Rising home prices, low-rate mortgage loans and shrinking inventory are contributing to a rapidly improving housing market. People are starting to see their homes as an asset again, one whose value may improve over time instead of decline. If you’re a homeowner who has stayed in your home, you may be asking yourself, ‘Is it time for home improvements?’
After several years of decline, the money you’ll likely recoup on home improvement projects is finally on the rise. While not a guaranteed profit generator, home improvement projects can make life easier, improve the value of your home, and make it more marketable.
Are you going?
If your goal is to increase your home’s value for resale, above all, be sure your improvement correctly mimics your community. A very high-end kitchen remodel, for example, may only pay off in an expensive neighborhood. Over building or choosing projects that aren’t universally valuable can actually harm your return on investment.
Conversely, if you’re the smallest house on your block, an additional bedroom and/or bathroom, especially if it doesn’t overcrowd your lot, could help you compete with other houses for sale in your area.

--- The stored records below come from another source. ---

(** * Further properties of the contract *)

(** ** The invariants behind them *)

Lemma registry_wf_exec c s s' ev r :
  exec c s = Ok (s', ev, r) →
  ∀ pending, registry_wf pending s → registry_wf pending s'.
Proof.
  revert c s s' ev r.
  apply (exec_rel (fun s _ s' =>
           ∀ pending, registry_wf pending s → registry_wf pending s')).
  - done.
  - intros s e1 s1 e2 s2 H1 H2 pending H. auto.
  - intros sender T L s s2 ev2 Hfree Hvalid _ _ _ IH pending (Hp & Hflag & Hentry & Hlabel).
    set (id := _nextTokenId s) in *.
    assert (Hid : ¬ pending id) by (intros H; apply Hp in H; lia).
    assert (Hmid : registry_wf (fun t => pending t ∨ t = id) (mint_mid sender s)).
    { split_and!.
      - intros t [Ht | ->]; simpl; [apply Hp in Ht|]; lia.
      - exact Hflag.
      - intros X t HX. simpl in HX. destruct (Hentry X t HX) as (Ht & Hnp & Htarget & HXm).
        simpl. split_and!; try done; [lia | intros [?| ->]; [done | lia]].
      - intros t Ht Hnp. simpl in Ht. apply Hlabel; [|tauto].
        destruct (decide (t = id)); [tauto | lia]. }
    destruct (IH _ Hmid) as (Hp2 & Hflag2 & Hentry2 & Hlabel2).
    assert (Hid2 : id < _nextTokenId s2) by (apply Hp2; by right).
    unfold mint_finish. split_and!; simpl.
    + intros t Ht. apply Hp2. by left.
    + intros X. unfold minted. simpl. rewrite !lookup_insert.
      case_decide; [eauto | apply Hflag2].
    + intros X t Hent. unfold minted. simpl.
      destruct (decide (T = X)) as [<-|HX].
      * rewrite lookup_insert_eq in Hent. injection Hent as <-.
        rewrite !lookup_insert_eq. split_and!; done.
      * rewrite lookup_insert_ne in Hent by done.
        destruct (Hentry2 X t Hent) as (Hlt & Hnp & Htarget & HXm).
        assert (id ≠ t) by (intros ->; apply Hnp; by right).
        rewrite !lookup_insert_ne by done.
        split_and!; try done. intros ?. apply Hnp. by left.
    + intros t Ht Hnp. rewrite lookup_insert.
      case_decide; [eauto|]. apply Hlabel2; [done|].
      intros [?| ->]; done.
  - intros t L s _ Hvalid pending (Hp & Hflag & Hentry & Hlabel).
    split_and!; try done. simpl. intros t' Ht' Hnp. rewrite lookup_insert.
    case_decide; [eauto | by apply Hlabel].
  - done.
  - done.
Qed.
(** * vcon-create-backend: the email-thread upsert and fetch handlers

    A shallow embedding of [src/app.py] (with the table of [src/model.py])
    and the properties of its record builder, record merger and the two
    request handlers.

    Python dictionaries that the code uses as structs (a party descriptor,
    a dialog entry, the conversation record) are records; the dictionary
    the merger really uses as a map, [existing_bodies], is a [gmap]; the
    table [Conversation] is the list of its rows. *)

From stdpp Require Import base numbers list strings pretty gmap.

Local Open Scope string_scope.
Local Open Scope list_scope.

(** ** Timestamps: the part of Python's [datetime] the handlers use *)

Module datetime.

(** [datetime.timezone]: a fixed offset from UTC, in seconds east. *)
Definition timezone := Z.

Definition utc : timezone := 0%Z.

(** [datetime.datetime]; [tzinfo = None] is a naive timestamp. *)
Record t := mk {
  year : nat;
  month : nat;
  day : nat;
  hour : nat;
  minute : nat;
  second : nat;
  microsecond : nat;
  tzinfo : option timezone
}.

(** [dt.replace(tzinfo=tz)]: every wall-clock field is kept, only the
    attached zone changes. *)
Definition replace_tzinfo (dt : t) (tz : timezone) : t :=
  {| year := year dt; month := month dt; day := day dt;
     hour := hour dt; minute := minute dt; second := second dt;
     microsecond := microsecond dt; tzinfo := Some tz |}.

(** ["%0<w>d" % n] *)
Definition zfill (w : nat) (n : nat) : string :=
  let s := pretty n in
  String.concat "" (replicate (w - String.length s) "0") +:+ s.

(** The offset suffix of [isoformat]: [+HH:MM], with [:SS] only when the
    offset is not a whole number of minutes. *)
Definition format_offset (off : timezone) : string :=
  let sign := if bool_decide (off < 0)%Z then "-" else "+" in
  let a := Z.to_nat (Z.abs off) in
  let hh := a / 3600 in
  let mm := (a mod 3600) / 60 in
  let ss := a mod 60 in
  sign +:+ zfill 2 hh +:+ ":" +:+ zfill 2 mm +:+
  (if bool_decide (ss = 0) then "" else ":" +:+ zfill 2 ss).

(** [dt.isoformat()] *)
Definition isoformat (dt : t) : string :=
  zfill 4 (year dt) +:+ "-" +:+ zfill 2 (month dt) +:+ "-" +:+
  zfill 2 (day dt) +:+ "T" +:+
  zfill 2 (hour dt) +:+ ":" +:+ zfill 2 (minute dt) +:+ ":" +:+
  zfill 2 (second dt) +:+
  (if bool_decide (microsecond dt = 0) then ""
   else "." +:+ zfill 6 (microsecond dt)) +:+
  match tzinfo dt with
  | None => ""
  | Some off => format_offset off
  end.

(** The proleptic Gregorian ordinal of a date ([date.toordinal]). *)
Definition is_leap (y : Z) : bool :=
  bool_decide (y mod 4 = 0)%Z &&
  (negb (bool_decide (y mod 100 = 0)%Z) || bool_decide (y mod 400 = 0)%Z).

Definition days_before_year (y : Z) : Z :=
  let y1 := (y - 1)%Z in
  (y1 * 365 + y1 / 4 - y1 / 100 + y1 / 400)%Z.

Definition days_in_month (y : Z) (m : nat) : Z :=
  match m with
  | 2 => if is_leap y then 29%Z else 28%Z
  | 4 | 6 | 9 | 11 => 30%Z
  | _ => 31%Z
  end.

Definition days_before_month (y : Z) (m : nat) : Z :=
  foldr (λ k acc, (days_in_month y k + acc)%Z) 0%Z (seq 1 (m - 1)).

Definition toordinal (dt : t) : Z :=
  (days_before_year (Z.of_nat (year dt))
   + days_before_month (Z.of_nat (year dt)) (month dt)
   + Z.of_nat (day dt))%Z.

(** The instant a timestamp denotes, in microseconds of UTC since the
    start of ordinal day 0.  A naive timestamp is read as UTC, which is
    how the handlers read it. *)
Definition utcoffset (dt : t) : Z := default 0%Z (tzinfo dt).

Definition instant (dt : t) : Z :=
  ((((toordinal dt * 24 + Z.of_nat (hour dt)) * 60
     + Z.of_nat (minute dt)) * 60
    + Z.of_nat (second dt) - utcoffset dt) * 1000000
   + Z.of_nat (microsecond dt))%Z.

End datetime.

(** ** The data model *)

(** A JSON object whose members this service never reads; the only one it
    ever writes is the empty object [{}]. *)
Abbreviation json_object := (gmap string string).

(** Modelled from the spec: the vcon library ([Party], [Dialog], [Vcon] and
    their JSON form) is a dependency that is not in the repository.  An
    object built with keyword arguments serialises to a JSON object holding
    exactly those members, and [add_party]/[add_dialog] append.  The three
    modules below are at once the library's objects and the JSON documents
    of the [vcon] column, so [to_dict] is not written out.

    A party descriptor, [{"email": ...}]. *)
Module Party.
Record t := mk { email : string }.
End Party.

(** A dialog (message) entry of a stored record.  [metadata] and [meta]
    are [None] when the entry has no such member: the entries written by
    the merger carry both, as empty objects. *)
Module Dialog.
Record t := mk {
  type : string;
  start : string;
  parties : list nat;
  originator : Z;
  mimetype : string;
  body : string;
  metadata : option json_object;
  meta : option json_object
}.

(** [d["body"] = b] and [d["start"] = s]: one member is assigned, the
    others are kept. *)
Definition set_body (b : string) (d : t) : t :=
  {| type := type d; start := start d; parties := parties d;
     originator := originator d; mimetype := mimetype d; body := b;
     metadata := metadata d; meta := meta d |}.

Definition set_start (s : string) (d : t) : t :=
  {| type := type d; start := s; parties := parties d;
     originator := originator d; mimetype := mimetype d; body := body d;
     metadata := metadata d; meta := meta d |}.
End Dialog.

(** The conversation record as it is stored in the [vcon] column.  The
    members the vcon library generates by itself (uuid, creation date,
    empty analysis and attachment lists) are neither read nor written by
    the handlers and are left out.  [thread_id] is the member that
    [VconExtended.to_dict] adds when it is not [None]. *)
Module Vcon.
Record t := mk {
  thread_id : option string;
  parties : list Party.t;
  dialog : list Dialog.t
}.

(** [VconExtended.build_new(thread_id=...)] *)
Definition build_new (thread_id : option string) : t :=
  {| thread_id := thread_id; parties := []; dialog := [] |}.

(** [vcon.add_party(p)] and [vcon.add_dialog(d)] append. *)
Definition add_party (v : t) (p : Party.t) : t :=
  {| thread_id := thread_id v; parties := parties v ++ [p];
     dialog := dialog v |}.

Definition add_dialog (v : t) (d : Dialog.t) : t :=
  {| thread_id := thread_id v; parties := parties v;
     dialog := dialog v ++ [d] |}.
End Vcon.

(** The request body, after validation by the framework. *)
Module DialogIn.
Record t := mk {
  originator_index : Z;
  body_snippet : string;
  last_modified : datetime.t
}.
End DialogIn.

Module EmailThreadRequest.
Record t := mk {
  thread_id : string;
  parties : list string;
  dialogs : list DialogIn.t
}.
End EmailThreadRequest.
(** [strings.TrimPrefix(s, prefix)]: [s] without the leading [prefix],
    [s] itself when it does not start with [prefix]. *)
Definition TrimPrefix (s pre : string) : string :=
  if HasPrefix s pre
  then String.substring (String.length pre)
                        (String.length s - String.length pre) s
  else s.

End strings.

(* ================================================================== *)
(** ** Numbers                                                         *)
(* ================================================================== *)

Definition float64 := PrimFloat.float.

Definition two64 : Z := 2 ^ 64.

(** The conversion [uint64(x)] of an integer. *)
Definition uint64 (x : Z) : Z := x mod two64.

(** Addition on [uint64]. *)
Definition add64 (a b : Z) : Z := (a + b) mod two64.

(** The conversion [float64(x)] of an integer: round to nearest even. *)
Definition float64_of_int (x : Z) : float64 :=
  SF2Prim (binary_normalize FloatOps.prec FloatOps.emax x 0 false).

Module math.
(** [math.Inf(sign)]: [+Inf] when [sign >= 0]. *)
Definition Inf (sign : Z) : float64 :=
  if 0 <=? sign then infinity else neg_infinity.
(** [math.NaN()] *)
Definition NaN : float64 := nan.
(** [math.IsNaN(f)]: [f != f] *)
Definition IsNaN (f : float64) : bool := negb (f =? f)%float.
End math.

(* ================================================================== *)
(** ** [map[float64]uint64]                                            *)
(* ================================================================== *)

Module fmap.

Definition t := list (float64 * Z).

Definition empty : t := [].

(** [m[k]]: the value stored under a key equal ([==]) to [k], the zero
    value when there is none. A NaN key is never found. *)
Fixpoint index (m : t) (k : float64) : Z :=
  match m with
  | [] => 0
  | (k', v) :: m' => if (k' =? k)%float then v else index m' k
  end.

(** [m[k] = v]: overwrite the entry whose key equals ([==]) [k] (the
    runtime stores the new key as well, float keys need the update), or
    add a new entry. A NaN key always adds an entry. *)
Fixpoint assign (m : t) (k : float64) (v : Z) : t :=
  match m with
  | [] => [(k, v)]
  | (k', v') :: m' =>
      if (k' =? k)%float then (k, v) :: m'
      else (k', v') :: assign m' k v
  end.
(** C3, amended.  For every non-empty typed key the normalizer removes each
    lowercase [0x], a leading one included, and each space; every other
    character is kept and uppercased, so [0X], a tab or a letter that is no
    hex digit stays.  It checks no digit and raises nothing: every
    character within the first [hex_chars] of the cleaned text comes
    through into the field, and the field consists of hex digits and spaces
    exactly when those characters are hex digits. *)
Theorem format_key_checks_no_digit (hex_chars : nat) (key : string) :
  key <> "" ->
  (forall s, clean_hex ("0x" ++ s) = clean_hex s) /\
  (forall s, clean_hex (String " " s) = clean_hex s) /\
  (forall c s,
     c <> " "%char ->
     (c = "0"%char -> Py.startswith "x" s = false) ->
     clean_hex (String c s) = String (Py.upper_char c) (clean_hex s)) /\
  (forall c, is_hex_digit (Py.upper_char c) = is_hex_digit c) /\
  all_chars cleaned_char (clean_hex key) = true /\
  format_key hex_chars ("0x" ++ key) = format_key hex_chars key /\
  Py.remove_spaces (format_key hex_chars key)
  = fit_width hex_chars (clean_hex key) /\
  (forall c,
     In c (Py.chars (Py.take hex_chars (clean_hex key))) ->
     In c (Py.chars (format_key hex_chars key))) /\
  all_chars hex_or_space (format_key hex_chars key)
  = all_chars is_hex_digit (Py.take hex_chars (clean_hex key)) /\
  (forall draw protocol info in_key in_data in_te,
     getitem subghz_protocols protocol = Ok info ->
     Py.strip in_key = key ->
     Py.lower key <> "random" ->
     (needs_te info = false ->
      exists data,
        get_protocol_data draw protocol in_key in_data in_te
        = Ok (format_key (key_bytes info * 2) key, data, None)) /\
     (forall e,
        get_protocol_data draw protocol in_key in_data in_te = Raise e ->
        get_protocol_data draw protocol "" in_data in_te = Raise e)).
Proof.
  intros Hne.
  assert (Hclean := clean_hex_cleaned key).
  split; [reflexivity|]. split; [reflexivity|].
  split; [exact clean_hex_keeps|]. split; [exact upper_char_hex|].
  split; [exact Hclean|]. split.
  { destruct key as [|c r]; [congruence | reflexivity]. }
  split; [now apply format_key_unspaced|]. split.
  { intros c Hc. apply in_remove_spaces.
    rewrite format_key_unspaced by exact Hne. now apply in_fit_width. }
  split.
  { rewrite <- hex_or_space_cleaned by now apply all_chars_take.
    rewrite format_key_fit by exact Hne.
    rewrite all_chars_group by reflexivity.
    unfold fit_width.
    destruct (Nat.ltb_spec hex_chars (String.length (clean_hex key)))
      as [Hlong|Hshort]; [reflexivity|].
    rewrite (take_all hex_chars _ Hshort).
    destruct (String.length (clean_hex key) <? hex_chars)%nat; [|reflexivity].
    now rewrite all_chars_zfill. }
  intros draw protocol info in_key in_data in_te Hinfo Hstrip Hrandom.
  apply String.eqb_neq in Hrandom.
  unfold get_protocol_data. rewrite Hinfo. cbn [bind].
  rewrite Hstrip, Hrandom. split.
  - intros Hte. rewrite Hte. cbn [bind]. eauto.
  - intros e.
    match goal with
    | |- bind ?m _ = _ -> _ => destruct m as [t|e']
    end; cbn [bind]; [discriminate | tauto].
Qed.
(** *** Frame count *)

(** C8, amended: for an input that opens and has at least one frame, each
    of which is resized, [resize_gif] makes one save call with
    [save_all=True], on the first resized frame with the others as
    [append_images]: the resized frames in the order of the input, as many
    as the input has, with one duration per frame. [output_path] then holds
    what Pillow's encoder writes for that call; how many frames that file
    has is the encoder's choice. *)
Theorem frame_count_preserved input_path output_path max_width max_height fs
    data base_gif frames :
  fs !! input_path = Some data →
  image_open data = Ok base_gif →
  gif_frames base_gif ≠ [] →
  Forall2 (λ frame palettized,
             resize_frame max_width max_height frame = Ok palettized)
          (gif_frames base_gif) frames →
  ∃ call,
    save_all call = true ∧
    save_image call :: append_images call = frames ∧
    length (save_image call :: append_images call) =
      length (gif_frames base_gif) ∧
    length (duration call) = length (gif_frames base_gif) ∧
    resize_gif input_path output_path max_width max_height fs =
      match encode_gif call with
      | Ok bytes => (<[output_path := bytes]> fs, Ok tt)
      | Raise e =>
          (partial_alter (λ previous, failed_save previous call)
             output_path fs,
           Raise e)
      end.
Proof.
  intros Hfile Hopen Hne Hframes.
  pose proof (Forall2_length _ _ _ Hframes) as Hlen.
  destruct frames as [| first rest].
  { destruct (gif_frames base_gif); [done | discriminate]. }
  exists (save_call_of base_gif first rest). split; [done |].
  split; [done |]. split; [by rewrite Hlen |]. split.
  - cbn. by rewrite length_fmap.
  - by apply (resize_gif_run _ _ _ _ _ data).
Qed.

(** *** Failures *)

(** C9: a missing input raises [FileNotFoundError]; an input that opens
    with no frame raises [ValueError], a different exception; in both
    cases the file system is left as it was. *)
Theorem resize_gif_failures input_path output_path max_width max_height fs :
  (fs !! input_path = None →
   resize_gif input_path output_path max_width max_height fs =
     (fs, Raise FileNotFoundError)) ∧
  (∀ data base_gif,
     fs !! input_path = Some data →
     image_open data = Ok base_gif →
     gif_frames base_gif = [] →
     resize_gif input_path output_path max_width max_height fs =
       (fs, Raise ValueError)) ∧
  FileNotFoundError ≠ ValueError.
Proof.
  split; [| split].
  - intros Hfile. unfold resize_gif. by rewrite Hfile.
  - intros data base_gif Hfile Hopen Hnil. unfold resize_gif.
    by rewrite Hfile, Hopen, Hnil.
  - discriminate.
Qed.

(** *** Metadata *)

(** C10, amended: the one save call [resize_gif] makes carries loop count
    0, disposal mode 2 and a duration of 100 ms for each frame of the input
    when the source does not declare them, and its transparency entry is
    the one of the source: present exactly when the source declares one.
    [output_path] then holds what Pillow's encoder writes for that call;
    the metadata of that file is the encoder's. *)
Theorem default_metadata input_path output_path max_width max_height fs
    data base_gif first rest :
  fs !! input_path = Some data →
  image_open data = Ok base_gif →
  Forall2 (λ frame palettized,
             resize_frame max_width max_height frame = Ok palettized)
          (gif_frames base_gif) (first :: rest) →
  ∃ call,
    resize_gif input_path output_path max_width max_height fs =
      match encode_gif call with
      | Ok bytes => (<[output_path := bytes]> fs, Ok tt)
      | Raise e =>
          (partial_alter (λ previous, failed_save previous call)
             output_path fs,
           Raise e)
      end ∧
    save_all call = true ∧
    save_image call :: append_images call = first :: rest ∧
    (gif_info base_gif !! "loop" = None → loop call = 0) ∧
    (gif_info base_gif !! "disposal" = None → disposal call = 2) ∧
    (gif_info base_gif !! "duration" = None →
     Forall (λ frame, frame_info frame !! "duration" = None)
            (gif_frames base_gif) →
     duration call = replicate (length (gif_frames base_gif)) 100) ∧
    transparency call = gif_info base_gif !! "transparency" ∧
    (is_Some (transparency call) ↔
     is_Some (gif_info base_gif !! "transparency")).
Proof.
  intros Hfile Hopen Hframes.
  exists (save_call_of base_gif first rest).
  split; [by apply (resize_gif_run _ _ _ _ _ data) |]. cbn.
  split; [done |]. split; [done |].
  split; [by intros -> |]. split; [by intros -> |]. split; [| done].
  intros -> Hall. cbn. clear Hframes Hopen.
  induction Hall as [| frame source Hframe _ IH]; [done |].
  cbn. by rewrite Hframe, IH.
Qed.

End WithPillow.

End CompressGifFacts.

(** * The favicon generator on concrete documents *)

Module FaviconExamples.

Import PyStr PyNum PyFacts Favicon FaviconFacts Demo.

Local Open Scope Qc_scope.

(** The numbers of a box, to compare two boxes by computation. *)
Definition box_values (r : result bounds) : option (Q * Q * Q * Q) :=
  match r with
  | Ok (a, b, c, d) => Some (this a, this b, this c, this d)
  | Raise _ => None
  end.

Lemma circle_alone :
  Forall (λ e, is_shape e = false) ([circle_root] ++ []).
Proof. repeat constructor. Qed.

(** C5 on the document [circle_svg]: the box is (10, 10, 90, 90). *)
Lemma circle_bounds_witness :
  @get_svg_content_bounds libs_ok circle_svg =
    Ok (Qc_of_Z 50 - Qc_of_Z 40, Qc_of_Z 50 - Qc_of_Z 40,
        Qc_of_Z 50 + Qc_of_Z 40, Qc_of_Z 50 + Qc_of_Z 40).
Proof.
  apply (@circle_bounds libs_ok circle_svg circle_root [circle_root] circle []).
  - reflexivity.
  - reflexivity.
  - exact circle_alone.
  - reflexivity.
  - vm_compute. f_equal. apply Qc_is_canon. reflexivity.
  - vm_compute. f_equal. apply Qc_is_canon. reflexivity.
  - vm_compute. f_equal. apply Qc_is_canon. reflexivity.
  - vm_compute. discriminate.
Defined.

(** The sign condition of [circle_bounds] is needed. An attribute
    [r='-40'] is not a radius, but [float] reads it: for
    [<circle cx='50' cy='50' r='-40'/>] the extractor returns the ordered
    box (10, 10, 90, 90), where (cx − r, cy − r, cx + r, cy + r) would be
    (90, 90, 10, 10). *)
Lemma circle_bounds_negative_radius :
  ¬ (∀ (L : PyLibs) svg_content root pre c post cx cy r,
       fromstring svg_content = Ok root →
       ET.iter root = pre ++ c :: post →
       Forall (λ e, is_shape e = false) (pre ++ post) →
       local_tag c = "circle" →
       float_attr c "cx" = Ok cx → float_attr c "cy" = Ok cy →
       float_attr c "r" = Ok r →
       get_svg_content_bounds svg_content =
         Ok (cx - r, cy - r, cx + r, cy + r)).
Proof.
  intros Hclaim.
  specialize (Hclaim libs_ok negative_circle_svg negative_circle_root
                [negative_circle_root] negative_circle []
                (Q2Qc 50) (Q2Qc 50) (Q2Qc (-40))
                eq_refl eq_refl ltac:(repeat constructor) eq_refl
                eq_refl eq_refl eq_refl).
  apply (f_equal box_values) in Hclaim. vm_compute in Hclaim. discriminate.
Qed.

(** The rects of [rects_svg]. *)
Definition example_rects : list rect :=
  [mkRect (Q2Qc 10) (Q2Qc 20) (Q2Qc 30) (Q2Qc 5);
   mkRect (Q2Qc (-4)) (Q2Qc 22) (Q2Qc 6) (Q2Qc 40)].

Lemma rects_of_example : @rects_of libs_ok (ET.iter rects_root) example_rects.
Proof.
  apply rects_of_other; [reflexivity |].
  apply rects_of_other; [reflexivity |].
  apply rects_of_rect; try reflexivity.
  apply rects_of_rect; try reflexivity.
  apply rects_of_nil.
Qed.

(** C6 on the document [rects_svg]: the box is (−4, 20, 40, 62). *)
Lemma rect_bounds_witness :
  ∃ min_x min_y max_x max_y,
    @get_svg_content_bounds libs_ok rects_svg =
      Ok (min_x, min_y, max_x, max_y) ∧
    is_min min_x (rect_x <$> example_rects) ∧
    is_min min_y (rect_y <$> example_rects) ∧
    is_max max_x ((λ r, rect_x r + rect_width r) <$> example_rects) ∧
    is_max max_y ((λ r, rect_y r + rect_height r) <$> example_rects) ∧
    Forall (λ r, min_x ≤ rect_x r ∧ min_y ≤ rect_y r ∧
                 rect_x r + rect_width r ≤ max_x ∧
                 rect_y r + rect_height r ≤ max_y) example_rects.
Proof.
  apply (@rect_bounds libs_ok rects_svg rects_root example_rects).
  - reflexivity.
  - exact rects_of_example.
  - discriminate.
  - repeat constructor; vm_compute; discriminate.
Defined.

Lemma rects_of_negative :
  @rects_of libs_ok (ET.iter negative_rect_root)
    [mkRect (Q2Qc 10) (Q2Qc 10) (Q2Qc (-5)) (Q2Qc (-5))].
Proof.
  apply rects_of_other; [reflexivity |].
  apply rects_of_rect; try reflexivity.
  apply rects_of_nil.
Qed.

(** The sign condition of [rect_bounds] is needed. Attributes
    [width='-5' height='-5'] are not a size, but [float] reads them: for
    [<rect x='10' y='10' width='-5' height='-5'/>] the extractor returns
    the ordered box (5, 5, 10, 10), where the least [x] is 10. *)
Lemma rect_bounds_negative_size :
  ¬ (∀ (L : PyLibs) svg_content root rs,
       fromstring svg_content = Ok root →
       rects_of (ET.iter root) rs →
       rs ≠ [] →
       ∃ min_x min_y max_x max_y,
         get_svg_content_bounds svg_content = Ok (min_x, min_y, max_x, max_y) ∧
         is_min min_x (rect_x <$> rs) ∧
         is_min min_y (rect_y <$> rs) ∧
         is_max max_x ((λ r, rect_x r + rect_width r) <$> rs) ∧
         is_max max_y ((λ r, rect_y r + rect_height r) <$> rs)).
Proof.
  intros Hclaim.
  destruct (Hclaim libs_ok negative_rect_svg negative_rect_root _
              eq_refl rects_of_negative ltac:(discriminate))
    as (min_x & min_y & max_x & max_y & Hb & [Hin _] & _).
  cbn in Hin. apply list_elem_of_singleton in Hin. subst min_x.
  apply (f_equal box_values) in Hb. vm_compute in Hb. discriminate.
Qed.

When making improvements to a home that you don’t plan to stay in over the long term, you should consider the concept of mid-range remodeling. Overspending can diminish the return on your investment; however, affordable improvements can add up to big value increases. For example, modest improvements like new counter tops, flooring or appliances can make a vast difference in the appearance of a kitchen, without adding up to big costs.
Are you staying?
If you’re planning to stay in your home for a long time, you may not be as concerned about fully recouping the money you spend. You may want to make improvements that are valuable to your family, like a new addition or a gourmet kitchen. Or, maybe you’ve always wanted a pool or an outdoor entertainment area. Now is a good time to invest in your home, your lifestyle or your family without worrying about the resale implications years down the road.
If you need to finance your home improvements, you may need to demonstrate your home’s value with a home appraisal. Typically, financial institutions lend up to 80% of your home’s value minus your first mortgage balance.
You can start by estimating your property with a home value estimator, like Zillow.com. We often find these estimates are a little off; however, they are a good start. Divide your mortgage balance by your estimated value and multiply by 100. If that number is less than 80%, your value may qualify for a home equity loan or line of credit.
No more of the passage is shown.